MySql quick insert tens of millions of large data examples

MySql quick insert tens of millions of large data examples

In the field of data analysis, database is our good helper. Not only can we accept our query time, but we can also do further analysis based on it. Therefore, we must insert data into the database. In practical applications, we often encounter data volumes of tens of millions or even larger. If there is no quick insertion method, it will be ineffective and take a lot of time.

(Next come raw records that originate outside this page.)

(** What every reachable queue satisfies: the phase agrees with the flag,
    a batch holds at most [batchSize] calls, each started call is either
    settled or in flight, and every settled promise carries what its call
    settled to. *)
Definition sound (q : RequestQueue) : Prop :=
  consistent q
  /\ length (inflight q) <= batchSize
  /\ Permutation (started q) (map fst (handles q) ++ inflight q)
  /\ Forall (fun h => snd h = run (fst h)) (handles q).

(** The settled value of the promise [add] returned for call [c]. *)
Fixpoint handleOf (c : nat) (hs : list (nat * outcome V)) : option (outcome V) :=
  match hs with
  | [] => None
  | (c', o) :: hs' => if c' =? c then Some o else handleOf c hs'
  end.
End Queue.

End Governor.

(* ===================================================================== *)
(** ** Upstream client ([src/lib/solana.ts]) *)
(* ===================================================================== *)

Module Client.
Import Governor.

(** [s || dflt] on an optional string: absent and empty are both falsy. *)
Definition orString (s : option string) (dflt : string) : string :=
  match s with
  | Some EmptyString | None => dflt
  | Some v => v
  end.

(** [x || dflt] on an optional number: absent and zero are both falsy. *)
Definition orNumber (x : option Q) (dflt : Q) : Q :=
  match x with
  | Some v => if Qeq_bool v 0%Q then dflt else v
  | None => dflt
  end.

(** [xs || []]: an array, even empty, is truthy. *)
Definition orArray {A} (xs : option (list A)) : list A :=
  match xs with
  | Some l => l
  | None => []
  end.

(** [l.slice(i, j)] for [0 <= i <= j]. *)
Definition slice {A} (i j : nat) (l : list A) : list A := firstn (j - i) (skipn i l).

(** [xs.filter(x => x !== null)] after a [map] that may yield [null]. *)
Fixpoint dropNull {A} (l : list (option A)) : list A :=
  match l with
  | [] => []
  | Some x :: l' => x :: dropNull l'
  | None :: l' => dropNull l'
  end.

(** [xs.reduce((sum, x) => sum + f(x), 0)] *)
Definition sumOf {A} (f : A -> Q) (l : list A) : Q :=
  fold_left (fun sum x => sum + f x)%Q l 0%Q.

(** *** Batch transaction parsing (lines 452-557) *)

(** One element of the array the parse endpoint returns, every field
    optional as the code treats it. *)
Record RawTx : Type := {
  raw_signature : option string;
  raw_timestamp : Z;
  raw_fee : option Q;
  raw_feePayer : option string;
  raw_description : option string;
  raw_type : option string;
  raw_source : option string;
  raw_tokenTransfers : option (list TokenTransfer);
  raw_nativeTransfers : option (list NativeTransfer)
}.
(** An article of the transaction category, without author. *)
Definition soldEntry : Entry :=
  {| item_id := Some "https://example.com/a";
     item_title := Some "Warehouse sold";
     item_link := Some "https://example.com/a";
     item_pubDate := Some "2025-01-15T08:00:00.000Z";
     item_fetchedAt := Some "2025-01-15T09:00:00.000Z";
     item_description := Some "A 120,000 SF warehouse changed hands.";
     item_source := Some "Example";
     item_category := Some "transaction";
     item_author := None;
     item_regions := Some ["NJ"];
     item_image := None;
     item_imageUrl := None;
     item_thumbnailUrl := None |}.

Definition buildTime : string := "2025-01-16T06:00:00.000Z".

(** [s.repeat(n)] *)
Fixpoint copies (n : nat) (s : string) : string :=
  match n with
  | O => ""
  | S n' => s +:+ copies n' s
  end.

(** A description of 150 accented letters, of two bytes each in UTF-8,
    and one of 199 letters followed by a character of two code units. *)
Definition accented : string := copies 150 "é".

Definition withEmoji : string := copies 199 "a" +:+ "😀" +:+ "b".

End JsonFeedSamples.

(** Sample calls of the logger. *)

Module LoggingSamples.

Import Logging.

(** A stand-in for [JSON.stringify] of the entry. *)
Definition entryText (level : Level) (message timestamp : string)
    (context : option string) : string :=
  timestamp +:+ " " +:+ message.

Definition diskFull : LogCall :=
  {| call_timestamp := "2025-01-15T08:00:00.000Z";
     call_disk := Refuses "ENOSPC: no space left on device";
     call_level := info; call_message := "Starting RSS feed generation";
     call_context := None |}.

Definition diskBack : LogCall :=
  {| call_timestamp := "2025-01-15T08:05:00.000Z";
     call_disk := Writes;
     call_level := warn; call_message := "Could not parse existing feed.json";
     call_context := None |}.

End LoggingSamples.

(** Sample articles and criteria of the filter. *)

Module FilterSamples.

Import Filter.

(** A sort by the comparator: elements compare as in order when the
    comparator yields a number that is not positive, or [NaN]. *)
Definition inOrder (cmp : Shown -> Shown -> option Z) (a b : Shown) : Prop :=
  match cmp a b with Some d => d <= 0 | None => True end.

#[export] Instance inOrder_dec cmp a b : Decision (inOrder cmp a b).
Proof. unfold inOrder. destruct (cmp a b); apply _. Defined.

Definition sortBy (cmp : Shown -> Shown -> option Z) (l : list Shown) : list Shown :=
  merge_sort (inOrder cmp) l.

(** Dates as day numbers, for the sample. *)
Definition dayNumber (s : string) : option Z :=
  if String.eqb s "day 10" then Some 864000000
  else if String.eqb s "day 1" then Some 86400000
  else None.

Definition days (s : string) : option Z :=
  if String.eqb s "7" then Some 7 else None.

Definition recent : Shown :=
  {| title := Some "Warehouse sold in Newark"; description := Some "NJ deal";
     category := Some "transaction"; source := Some "Example"; publisher := None;
     pubDate := Some "day 10"; fetchedAt := None |}.

Definition old : Shown :=
  {| title := Some "Lease signed"; description := None;
     category := Some "relevant"; source := None; publisher := Some "Other";
     pubDate := Some "day 1"; fetchedAt := None |}.

Definition hidden : Shown :=
  {| title := Some "Sports"; description := None;
     category := Some "excluded"; source := Some "Example"; publisher := None;
     pubDate := Some "day 10"; fetchedAt := None |}.

Definition noCriteria : Criteria :=
  {| timeframe := None; query := None; region := None; by_category := None;
     by_source := None; sort := Some "newest" |}.

Definition lastWeek : Criteria :=
  {| timeframe := Some "7"; query := None; region := None; by_category := None;
     by_source := None; sort := Some "newest" |}.

Definition allTime : Criteria :=
  {| timeframe := Some "all"; query := None; region := None; by_category := None;
     by_source := None; sort := Some "newest" |}.

End FilterSamples.

(** * Properties *)

(** ** Strings *)

Module JsStringFacts.

Lemma app_nil_l (s : string) : "" +:+ s = s.
Proof. reflexivity. Qed.

Lemma app_cons (c : ascii) (a b : string) :
  String c a +:+ b = String c (a +:+ b).
Proof. reflexivity. Qed.

Lemma prefix_app (p s : string) :
  String.prefix p s = true <-> exists post, s = p +:+ post.
Proof.
  revert s. induction p as [|c p IH]; intros s.
  - split; [intros _; exists s; reflexivity | intros _; by destruct s].
  - destruct s as [|d s]; simpl.
    + split; [discriminate | intros [post H]; discriminate H].
    + destruct (Ascii.ascii_dec c d) as [->|Hne].
      * rewrite IH. split; intros [post H]; exists post;
          rewrite app_cons in *; congruence.
      * split; [discriminate |].
        intros [post H]. rewrite app_cons in H. congruence.
Qed.
(** X15.  Text without code units from U+0400 on goes through the table of the
    transliterating revision unchanged, so on such text (all Latin text)
    the revisions of [sanitizeBranchName] give the same name. *)
Theorem sanitizeBranchName_revisions_agree (name : jsstring) :
  Forall (fun c => (c < 0x0400)%N) name ->
  Translit.transliterateToEnglish name = name
  /\ Translit.sanitizeBranchName name = sanitizeBranchName name.
Proof.
  intros H. split; [now apply transliterateToEnglish_below|].
  unfold Translit.sanitizeBranchName. cbv zeta.
  now rewrite transliterateToEnglish_below.
Qed.

Lemma sanitizeBranchName_revisions_agree_witness :
  Translit.transliterateToEnglish (js "Fix Login!") = js "Fix Login!"
  /\ Translit.sanitizeBranchName (js "Fix Login!")
     = sanitizeBranchName (js "Fix Login!").
Proof.
  apply (sanitizeBranchName_revisions_agree (js "Fix Login!")).
  repeat constructor.
Defined.

(** ** The calls of the remote MCP *)

Lemma only_callJiraTool_as
  (Q : event -> Prop) (w : World) (name : jsstring) (args : value) :
  Q Connect -> Q (ToolsCall name args) -> (forall request, Q (Https request)) ->
  only Q w (callJiraTool name args).
Proof.
  intros Hc Ht Hh. unfold callJiraTool. apply only_world.
  destruct (getJiraType w) eqn:T.
  - apply only_bind; [|intros _].
    + intros s. unfold getJiraClient.
      destruct (jiraClient s); [apply emits_refl|].
      exists [Connect]. split; [reflexivity|]. now repeat constructor.
    + intros s. now apply emits_log.
  - apply quiet_only.
    apply (quiet_weaken (jira_event w)); [|now apply quiet_callJiraDataCenterTool].
    intros ev [request [_ [-> _]]]. apply Hh.
Qed.

Lemma only_createGitLabBranch_as
  (Q : event -> Prop) (w : World) (issueKey customBranchName : value) :
  (forall command dir, Q (Exec command dir)) ->
  only Q w (createGitLabBranch issueKey customBranchName).
Proof.
  intros He. apply quiet_only.
  apply (quiet_weaken (git_event w)); [|apply quiet_createGitLabBranch].
  intros ev [command ->]. apply He.
Qed.

Lemma only_handleCreateResponse_as
  (Q : event -> Prop) (w : World) (res branchNameInput : value) :
  (forall command dir, Q (Exec command dir)) ->
  (forall request, Q (Https request)) ->
  only Q w (handleCreateResponse res branchNameInput).
Proof.
  intros He Hh s.
  destruct (handleCreateResponse_run w s res branchNameInput)
    as [v [_ [E|[T E]]]]; rewrite E; cbn [snd]; [apply emits_refl|].
  unfold makeBranch. rewrite bind_world.
  destruct (existsSync w _); [now apply only_createGitLabBranch_as|].
  destruct (_ && _); [|apply emits_refl].
  apply quiet_only.
  apply (quiet_weaken (github_event w)); [|apply quiet_createGitHubBranch].
  intros ev [request [-> _]]. apply Hh.
Qed.
(** * go-mage-shared: subprocess executor and the option builders on top of it

    A shallow embedding of the Go packages [execx], [golang], [kox] and
    [helmx], followed by the properties of their natural-language
    specification.

    Conventions of the embedding.
    - A Go [error] is a value of the inductive type [error]; the [nil]
      error is [None] in [option error].
    - [fmt.Errorf] is kept structured: the format string, the rendered
      non-error operands and (for a [%w] verb) the wrapped error.
    - Functions that call the logging sink or an [execx.Executor] are
      written in a small state monad over the record [World], which keeps
      the log records and the executor calls in the order they happen. *)

From Stdlib Require Import List String Ascii ZArith Lia Bool Arith.
From Stdlib Require Import Strings.Byte.
Import ListNotations.
Local Open Scope string_scope.
Local Open Scope list_scope.

(** ** Go errors *)

Inductive error : Type :=
| io_EOF                                   (* io.EOF *)
| io_ErrNoProgress                         (* io.ErrNoProgress *)
| bufio_ErrTooLong                         (* bufio.ErrTooLong *)
| context_Canceled                         (* context.Canceled *)
| context_DeadlineExceeded                 (* context.DeadlineExceeded *)
| external_error (msg : string)            (* raised outside this repository *)
| Errorf (format : string) (args : list string)
| Errorf_w (format : string) (args : list string) (wrapped : error).

(** [errors.Unwrap]. *)
Definition Unwrap (e : error) : option error :=
  match e with
  | Errorf_w _ _ w => Some w
  | _ => None
  end.

(** ** Structured logging ([log/slog]) *)

Module slog.

Inductive Level : Type := LevelDebug | LevelInfo | LevelWarn | LevelError.

(** Attribute values.  A [time.Duration] is measured by the clock, which
    the embedding does not model: it is kept as an opaque value. *)
Inductive Value : Type :=
| StringValue (s : string)
| BoolValue (b : bool)
| StringsValue (l : list string)
| ErrorValue (e : option error)
| DurationValue.

Record Record : Type := mkRecord {
  level : Level;
  message : string;
  attrs : list (string * Value)
}.

End slog.

(** ** Package [iox]: readers

    [iox.Reader] is an interface; the embedding fixes what an
    implementation delivers.  A reader hands out its bytes in the chunks
    listed in [pending] (a read never crosses a chunk, as reads of a pipe
    never cross what has been written so far) and, once they are used up,
    fails every read with the error [closing] ([io.EOF] at a regular end of
    stream). *)

Module iox.

Record Reader : Type := mkReader {
  pending : list (list byte);
  closing : error
}.

Fixpoint read_chunks (cs : list (list byte)) (n : nat)
  : option (list byte * list (list byte)) :=
  match cs with
  | [] => None
  | [] :: cs' => read_chunks cs' n
  | c :: cs' => Some (firstn n c, skipn n c :: cs')
  end.

(** [Read(p)] with [len(p) = n]: the bytes stored into [p], the error,
    and the reader afterwards. *)
Definition Read (r : Reader) (n : Z) : list byte * option error * Reader :=
  match read_chunks (pending r) (Z.to_nat n) with
  | Some (bs, cs) => (bs, None, mkReader cs (closing r))
  | None => ([], Some (closing r), mkReader [] (closing r))
  end.

(** All the bytes the reader has still to deliver. *)
Definition unread (r : Reader) : list byte := List.concat (pending r).

End iox.

(** ** [bufio.Scanner] with the [bufio.ScanLines] split function

    The scanner of the Go standard library, as [streamToSlog] configures
    it.  The byte slice [s.buf] is represented by its length [buf_len], the
    index [start] and the bytes [data] held in [s.buf[s.start:s.end]]. *)

Module bufio.

Local Open Scope Z_scope.

Definition LF : byte := x0a.
Definition CR : byte := x0d.

Definition maxInt : Z := 9223372036854775807.
Definition startBufSize : Z := 4096.

(** [bytes.IndexByte]. *)
Fixpoint IndexByte (data : list byte) (c : byte) : option nat :=
  match data with
  | [] => None
  | b :: rest =>
      if Byte.eqb b c then Some O else option_map S (IndexByte rest c)
  end.

Definition dropCR (data : list byte) : list byte :=
  if (0 <? List.length data)%nat && Byte.eqb (last data x00) CR
  then removelast data else data.

(** [ScanLines(data, atEOF)]: the advance and the token ([None] for a
    [nil] token); it never returns an error. *)
Definition ScanLines (data : list byte) (atEOF : bool)
  : nat * option (list byte) :=
  if atEOF && (List.length data =? 0)%nat then (O, None)
  else match IndexByte data LF with
       | Some i => (i + 1, Some (dropCR (firstn i data)))%nat
       | None => if atEOF then (List.length data, Some (dropCR data))
                 else (O, None)
       end.

Record Scanner : Type := mkScanner {
  r : iox.Reader;
  maxTokenSize : Z;
  token : list byte;
  buf_len : Z;
  start : Z;
  data : list byte;
  err : option error
}.

Definition end_ (s : Scanner) : Z := start s + Z.of_nat (List.length (data s)).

When I participated in Alibaba's Tianchi Big Data Algorithm Competition (popular music trend prediction), I encountered such a problem. Before optimizing database query and insertion, I wasted a lot of time. Before optimization, it took an incredible 12 hours just to insert 15 million data items (using the most basic one-by-one insertion). This also prompted me to think about how to optimize database insertion and query operations to improve efficiency.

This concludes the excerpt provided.